Assignment: Exact copies of the line with "intros j1 j2" and of all lines after it through the end of the entries are required, and no other lines.

Dataset entries:
◆ ◆ ◆
(* ===== verification/JitterBufferSpec.v ===== *)
(** * Correctness of the jitter buffer

    The invariant of the jitter buffer of JitterBuffer.v, its preservation by
    every operation, and the theorems about putting and getting packets,
    termination of the loops, the frame length and the NACK list.  They hold
    for every implementation of the integer hash interface; the witnesses use
    the hash table itself. *)

From S2P Require Import Prelude.
From S2P Require Import Hashtable CoreHash JbSort JitterBuffer JbStore.

Module JitterBufferSpec.
Import CoreHash JbSort JitterBuffer JbStore.

(** An update of fields outside the invariant. *)
Ltac plain_update := constructor; [intros H; exact H|constructor; reflexivity || tauto|intros H; exact H|reflexivity|split; reflexivity|reflexivity].

Section spec.
Context {T : Type -> Type} `{!IntHash T, !IntHashLaws T}.
Implicit Types jb : switch_jb_s (T := T).

(** ** Storing a packet *)

Lemma note_wrote_seq_eq jb p : exists s, note_wrote_seq jb p = jb <| highest_wrote_seq := s |>.
Proof.
  unfold note_wrote_seq. destruct (_ || _ || _); [by eexists|]. exists (highest_wrote_seq jb). by destruct jb.
Qed.

Lemma write_init_eq jb :
  (if negb (write_init jb) then jb <| write_init := true |> else jb) = jb <| write_init := true |>.
Proof. destruct (write_init jb) eqn:E; cbn [negb]; [|done]. destruct jb. cbn in E. by subst. Qed.

(** What add_node does, in terms of the result. *)
Lemma add_node_spec jb p len0 (jb' := add_node jb p len0) :
  store jb -> Z.of_nat (length (node_list jb)) + 1 < 2 ^ 32 ->
  store jb' /\ same_settings jb jb' /\ frame_len jb' = frame_len jb
  /\ (length (node_list jb') <= S (length (node_list jb)))%nat
  /\ (missing_seq_hash jb' = missing_seq_hash jb \/ type jb = SJB_VIDEO /\ missing_seq_hash jb' = Some ih_init)
  /\ (type jb <> SJB_VIDEO -> complete_frames jb = visible_nodes jb -> complete_frames jb' = visible_nodes jb').
Proof.
  intros HS Hlt. unfold jb', add_node. clear jb'. destruct (new_node jb) as [j r] eqn:En.
  pose proof (new_node_spec jb j r HS Hlt En) as HN. destruct r as [a|].
  2: { subst j. destruct (reset_spec jb HS) as (H1 & H2 & H3 & H4 & H5 & H6 & _ & _ & _ & H7).
       split_and!; try done; try lia. rewrite H7. case_bool_decide; auto. }
  destruct HN as (l & alloc & Ej & S1 & (n & Hn & Hv) & HU & Hl & _ & _ & _).
  assert (same_settings jb j) as C1 by (rewrite Ej; by constructor).
  assert (node_list j = l /\ frame_len j = frame_len jb /\ missing_seq_hash j = missing_seq_hash jb
    /\ complete_frames j = complete_frames jb /\ visible_nodes j = u32 (visible_nodes jb + 1)
    /\ node_hash j = node_hash jb /\ node_hash_ts j = node_hash_ts jb)
    as (E1 & E2 & E3 & E4 & E5 & E6 & E7) by (by rewrite Ej).
  clear Ej. rewrite <- E6, <- E7 in HU. rewrite <- E1 in Hn, Hl.
  destruct (link_node_spec j a n p len0 S1 Hn Hv HU) as (S2 & C2 & l2 & h2 & hts2 & Ej2 & L2 & _).
  set (j2 := link_node j a p len0) in *.
  assert (node_list j2 = l2 /\ frame_len j2 = frame_len j /\ missing_seq_hash j2 = missing_seq_hash j
    /\ complete_frames j2 = complete_frames j /\ visible_nodes j2 = visible_nodes j) as (F1 & F2 & F3 & F4 & F5)
    by (by rewrite Ej2).
  clearbody j2. clear Ej2.
  destruct (detect_change_spec j2 p S2) as (S3 & C3 & L3 & K3 & M3 & N3). set (j3 := detect_change j2 p) in *.
  destruct (note_wrote_seq_eq j3 p) as [s Es]. rewrite Es.
  set (j4 := j3 <| highest_wrote_seq := s |>).
  assert (store j4) as S4 by exact S3. assert (same_settings j3 j4) as C4 by (by constructor).
  destruct (count_frame_spec j4 a p S4) as (S5 & C5 & L5 & K5 & M5 & N5). set (j5 := count_frame j4 a p) in *.
  rewrite write_init_eq. set (j6 := j5 <| write_init := true |>).
  assert (same_settings jb j6) as C6.
  { etransitivity; [exact C1|]. etransitivity; [exact C2|]. etransitivity; [exact C3|].
    etransitivity; [exact C4|]. etransitivity; [exact C5|]. by constructor. }
  assert (type j2 = type jb) as Ht by (destruct C1, C2; congruence).
  assert (node_list j4 = node_list j3 /\ frame_len j4 = frame_len j3 /\ missing_seq_hash j4 = missing_seq_hash j3) as (G1 & G2 & G3) by done.
  change (frame_len j6) with (frame_len j5). change (node_list j6) with (node_list j5).
  change (missing_seq_hash j6) with (missing_seq_hash j5). change (store j6) with (store j5).
  change (complete_frames j6) with (complete_frames j5). change (visible_nodes j6) with (visible_nodes j5).
  split_and!; try done; try congruence.
  - rewrite L5, G1, L3, F1, L2. lia.
  - intros Hnv Hc. rewrite Ht in N3. specialize (N3 Hnv).
    assert (type j4 = type jb) as Ht4 by (destruct C4, C3; congruence).
    destruct (N5 ltac:(congruence)) as (c & E & Ec). rewrite E. simpl. rewrite Ec.
    change (complete_frames j4) with (complete_frames j3). change (visible_nodes j4) with (visible_nodes j3).
    rewrite N3. congruence.
Qed.

Lemma count_frame_plain jb a p :
  type jb <> SJB_VIDEO -> count_frame jb a p = jb <| complete_frames := u32 (complete_frames jb + 1) |>.
Proof.
  intros Ht. unfold count_frame. rewrite bool_decide_false by done.
  assert (write_init jb || bool_decide (type jb = SJB_TEXT) || bool_decide (type jb = SJB_AUDIO) = true) as ->; [|done].
  destruct (type jb); try done; cbn; by rewrite ?orb_true_r.
Qed.

(** For audio and text: the stored packet is found by its number, the others
    are found as before. *)
Lemma add_node_finds jb p len0 (jb' := add_node jb p len0) :
  store jb -> Z.of_nat (length (node_list jb)) + 1 < 2 ^ 32 -> type jb <> SJB_VIDEO -> node_hash_ts jb = None ->
  (jb' = switch_jb_reset jb /\ (new_node jb).2 = None)
  \/ ((exists n, find_seq jb' (seq p) = Some n /\ packet n = p /\ len n = u32 len0)
      /\ forall s, u32 s <> u32 (seq p) -> find_seq jb' s = find_seq jb s).
Proof.
  intros HS Hlt Ht Hts. unfold jb', add_node. clear jb'. destruct (new_node jb) as [j r] eqn:En.
  pose proof (new_node_spec jb j r HS Hlt En) as HN. destruct r as [a|]; [|by left]. right. cbv zeta.
  destruct HN as (l & alloc & Ej & S1 & (n & Hn & Hv) & HU & Hl & _ & _ & Hoth).
  assert (node_list j = l /\ node_hash j = node_hash jb /\ node_hash_ts j = node_hash_ts jb /\ type j = type jb)
    as (E1 & E6 & E7 & E8) by (by rewrite Ej).
  clear Ej. pose proof HU as [HU0 _]. specialize (HU0 Hts). rewrite <- E6, <- E7 in HU. rewrite <- E1 in Hn.
  destruct (link_node_spec j a n p len0 S1 Hn Hv HU) as (S2 & C2 & l2 & h2 & hts2 & Ej2 & L2 & (n' & Hn' & Hp & Hlen & _) & Hb & Hh).
  set (j2 := link_node j a p len0) in *.
  assert (node_list j2 = l2 /\ node_hash j2 = h2 /\ type j2 = type j) as (F1 & F2 & F3) by (by rewrite Ej2).
  clearbody j2. clear Ej2.
  destruct (detect_change_spec j2 p S2) as (_ & _ & _ & _ & _ & N3). rewrite N3 by congruence.
  destruct (note_wrote_seq_eq j2 p) as [s ->].
  rewrite count_frame_plain by (change (type j2 <> SJB_VIDEO); congruence). rewrite write_init_eq. unfold find_seq.
  change (node_hash _) with (node_hash j2) at 1 2. change (node_list _) with (node_list j2) at 1 2.
  rewrite F1, F2, Hh, E6. pose proof (s_hash _ _ _ _ _ HS) as Hok. split.
  - rewrite ih_find_insert, Z.eqb_refl by done. by exists n'.
  - intros k Hk. rewrite ih_find_insert by done. destruct (Z.eqb_spec (u32 (seq p)) (u32 k)); [congruence|].
    destruct (ih_find (node_hash jb) k) as [b|] eqn:Eb; [|done].
    destruct (decide (b = a)) as [->|Hne]; [by destruct (HU0 k)|]. rewrite Hb, E1 by done.
    destruct (s_seq _ _ _ _ _ HS Hts k b Eb) as (nb & Enb & _). rewrite Enb.
    destruct (node_at l b) as [n2|] eqn:El.
    + apply Hoth in El; [congruence|done].
    + exfalso. destruct (s_seq _ _ _ _ _ S1 ltac:(congruence) k b ltac:(congruence)) as (n3 & En3 & _). congruence.
Qed.

(** ** The invariant *)

Definition frames_ok jb : Prop :=
  1 <= min_frame_len jb <= frame_len jb /\ frame_len jb <= max_frame_len jb < 2 ^ 32 - 1.

(** In buffers of audio and text that are not mere queues, complete_frames
    counts the stored packets. *)
Definition counted jb : Prop :=
  type jb <> SJB_VIDEO -> test_flag (flags jb) SJB_QUEUE_ONLY = false -> complete_frames jb = visible_nodes jb.

(** The missing numbers are kept in 16-bit keys, with values that are not NULL. *)
Definition missing_ok (h : T Z) : Prop :=
  ih_ok h /\ forall key val, (key, val) ∈ ih_list h -> 0 <= key < 2 ^ 16 /\ val <> None.

Lemma missing_init : missing_ok ih_init.
Proof. split; [apply ih_init_ok|]. rewrite ih_list_init. intros key val Hin. by apply not_elem_of_nil in Hin. Qed.

Lemma missing_insert h key val :
  missing_ok h -> 0 <= key < 2 ^ 16 -> val <> None -> missing_ok (ih_insert h key val).
Proof.
  intros [H1 H2] Hk Hv. split; [by apply ih_insert_ok|]. intros key' val' Hin.
  apply ih_list_insert in Hin as [Hin|[-> ->]]; [by eapply H2| |done]. rewrite u32_small; [done|lia].
Qed.

Lemma missing_delete h key : missing_ok h -> missing_ok (ih_delete h key).2.
Proof.
  intros [H1 H2]. split; [by apply ih_delete_ok|]. intros key' val' Hin. apply ih_list_remains in Hin; [by eapply H2|done].
Qed.

Record inv jb : Prop := {
  v_store : store jb;
  v_frames : frames_ok jb;
  v_video : type jb = SJB_VIDEO -> missing_seq_hash jb <> None;
  v_missing : forall h, missing_seq_hash jb = Some h -> missing_ok h;
  v_ts : samples_per_frame jb = 0 <-> node_hash_ts jb = None;
  v_count : counted jb;
}.

(** Changes that keep all of the invariant. *)
Record keeps jb jb' : Prop := {
  k_store : store jb -> store jb';
  k_settings : same_settings jb jb';
  k_frames : frames_ok jb -> frames_ok jb';
  k_missing : missing_seq_hash jb' = missing_seq_hash jb;
  k_count : type jb <> SJB_VIDEO ->
    complete_frames jb' = complete_frames jb /\ visible_nodes jb' = visible_nodes jb;
  k_length : length (node_list jb') = length (node_list jb);
}.

#[export] Instance keeps_refl : Reflexive keeps.
Proof. by constructor. Qed.

#[export] Instance keeps_trans : Transitive keeps.
Proof.
  intros j1 j2 j3 [A1 A2 A3 A4 A5 A6] [B1 B2 B3 B4 B5 B6].
  constructor; [auto|by etransitivity|auto|congruence| |congruence].
  intros Ht. destruct A2. rewrite <- ss_type0 in Ht. destruct (B5 Ht). rewrite ss_type0 in Ht.
  destruct (A5 Ht). split; congruence.
Qed.

Lemma keeps_inv jb jb' : keeps jb jb' -> inv jb -> inv jb'.
Proof.
  intros [K1 [S1 S2 S3 S4 S5 S6 S7] K3 K4 K5 _] [V1 V2 VV V3 V4 V5].
  constructor; [auto|auto| | | |].
  - by rewrite S1, K4.
  - rewrite K4. exact V3.
  - by rewrite S5, S6.
  - unfold counted. rewrite S1, S2. intros Ht Hq. destruct (K5 Ht). rewrite H, H0. by apply V5.
Qed.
◆ ◆ ◆
Answer:
  intros j1 j2 j3 [A1 A2 A3 A4 A5 A6] [B1 B2 B3 B4 B5 B6].
  constructor; [auto|by etransitivity|auto|congruence| |congruence].
  intros Ht. destruct A2. rewrite <- ss_type0 in Ht. destruct (B5 Ht). rewrite ss_type0 in Ht.
  destruct (A5 Ht). split; congruence.
Qed.

Lemma keeps_inv jb jb' : keeps jb jb' -> inv jb -> inv jb'.
Proof.
  intros [K1 [S1 S2 S3 S4 S5 S6 S7] K3 K4 K5 _] [V1 V2 VV V3 V4 V5].
  constructor; [auto|auto| | | |].
  - by rewrite S1, K4.
  - rewrite K4. exact V3.
  - by rewrite S5, S6.
  - unfold counted. rewrite S1, S2. intros Ht Hq. destruct (K5 Ht). rewrite H, H0. by apply V5.
Qed.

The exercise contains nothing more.